(** * Hybrid retrieval: a shallow embedding of [app/rag/hybrid_retriever.py]

    The development follows the Python module class by class.  Module
    [HybridRetriever] holds [__init__], [_get_relevant_documents],
    [_combine_results] and [_get_doc_id]; module [AdvancedHybridRetriever]
    holds [__init__], [_get_relevant_documents], [_expand_query],
    [_deduplicate_docs], [_rerank_documents] and the local function
    [calculate_relevance_score].  The factory [create_hybrid_retriever]
    follows, and module [HybridChain] holds the callers in
    [app/rag/hybrid_chain.py]: [format_docs] and
    [compare_retrieval_methods].

    - Python [str] is a sequence of Unicode code points: [str := list N].
    - Python [float] is IEEE binary64.  The code is embedded over the
      interface [PyFloat] of the float operations it uses, with two
      instances: [binary64], the kernel's primitive floats, which compute
      bit for bit what CPython computes, and [exact], rational arithmetic,
      the idealisation in which the numeric properties are stated.
      Properties of the structure of the results are proved for every
      instance.
    - Exceptions are an error monad.  The arithmetic of the module raises
      [ZeroDivisionError]; the constructors raise [ValueError], because the
      retriever classes are pydantic models and assign attributes that are
      not declared fields.
    - [dict] is an insertion-ordered association list, as in CPython >= 3.7.
    - The builtin [hash], [str.lower] and the regular-expression class [\w]
      depend on the interpreter (hash secret, Unicode database); they form
      the interface [PyRuntime].
    - The two backends are external; a backend is the function from its
      arguments to the list it returns.
    - The methods read the attributes of [self]; they are functions of the
      record [t] of these attributes, whichever way an object came to hold
      them. *)

From Stdlib Require Import List ZArith NArith QArith Qabs Lia Bool String Ascii.
From Stdlib Require Import Permutation Sorted Floats.
Import ListNotations.

Set Implicit Arguments.
Set Warnings "-inexact-float".

#[local] Open Scope Z_scope.

(* ================================================================== *)
(** ** Python strings *)

Module PyStr.

(** A [str] is its sequence of code points. *)
Definition str := list N.

Definition str_eq_dec : forall (a b : str), {a = b} + {a <> b} :=
  list_eq_dec N.eq_dec.

Definition str_eqb (a b : str) : bool :=
  if str_eq_dec a b then true else false.

(** [s.startswith(p)] *)
Fixpoint startswith (p s : str) : bool :=
  match p, s with
  | [], _ => true
  | _ :: _, [] => false
  | a :: p', b :: s' => N.eqb a b && startswith p' s'
  end.

(** [sub in s] *)
Fixpoint contains (sub s : str) : bool :=
  startswith sub s ||
  match s with
  | [] => false
  | _ :: s' => contains sub s'
  end.

(** Left-to-right scan shared by [replace] and [count]: [skip] is the number
    of characters of the current match still to be consumed. *)
Fixpoint replace_from (old new : str) (skip : nat) (s : str) : str :=
  match s with
  | [] => []
  | c :: s' =>
      match skip with
      | S n => replace_from old new n s'
      | O =>
          if startswith old s
          then new ++ replace_from old new (Nat.pred (List.length old)) s'
          else c :: replace_from old new O s'
      end
  end.

(** [s.replace(old, new)]: every non-overlapping occurrence, leftmost first.
    For the empty pattern Python inserts [new] around every character. *)
Definition replace (old new s : str) : str :=
  match old with
  | [] => new ++ flat_map (fun c => c :: new) s
  | _ :: _ => replace_from old new O s
  end.

Fixpoint count_from (sub : str) (skip : nat) (s : str) : Z :=
  match s with
  | [] => 0
  | _ :: s' =>
      match skip with
      | S n => count_from sub n s'
      | O =>
          if startswith sub s
          then 1 + count_from sub (Nat.pred (List.length sub)) s'
          else count_from sub O s'
      end
  end.

(** [s.count(sub)]: the number of non-overlapping occurrences. *)
Definition count (sub s : str) : Z :=
  match sub with
  | [] => Z.of_nat (List.length s) + 1
  | _ :: _ => count_from sub O s
  end.

(** [s[:n]] for a non-negative literal [n]. *)
Definition prefix (n : nat) (s : str) : str := firstn n s.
────────
• [AIM OF THE TASK]: Up to and including the line that contains "- The builtin", output the records above exactly, beginning with their first line.

• [THE ANSWER]:
(** * Hybrid retrieval: a shallow embedding of [app/rag/hybrid_retriever.py]

    The development follows the Python module class by class.  Module
    [HybridRetriever] holds [__init__], [_get_relevant_documents],
    [_combine_results] and [_get_doc_id]; module [AdvancedHybridRetriever]
    holds [__init__], [_get_relevant_documents], [_expand_query],
    [_deduplicate_docs], [_rerank_documents] and the local function
    [calculate_relevance_score].  The factory [create_hybrid_retriever]
    follows, and module [HybridChain] holds the callers in
    [app/rag/hybrid_chain.py]: [format_docs] and
    [compare_retrieval_methods].

    - Python [str] is a sequence of Unicode code points: [str := list N].
    - Python [float] is IEEE binary64.  The code is embedded over the
      interface [PyFloat] of the float operations it uses, with two
      instances: [binary64], the kernel's primitive floats, which compute
      bit for bit what CPython computes, and [exact], rational arithmetic,
      the idealisation in which the numeric properties are stated.
      Properties of the structure of the results are proved for every
      instance.
    - Exceptions are an error monad.  The arithmetic of the module raises
      [ZeroDivisionError]; the constructors raise [ValueError], because the
      retriever classes are pydantic models and assign attributes that are
      not declared fields.
    - [dict] is an insertion-ordered association list, as in CPython >= 3.7.
    - The builtin [hash], [str.lower] and the regular-expression class [\w]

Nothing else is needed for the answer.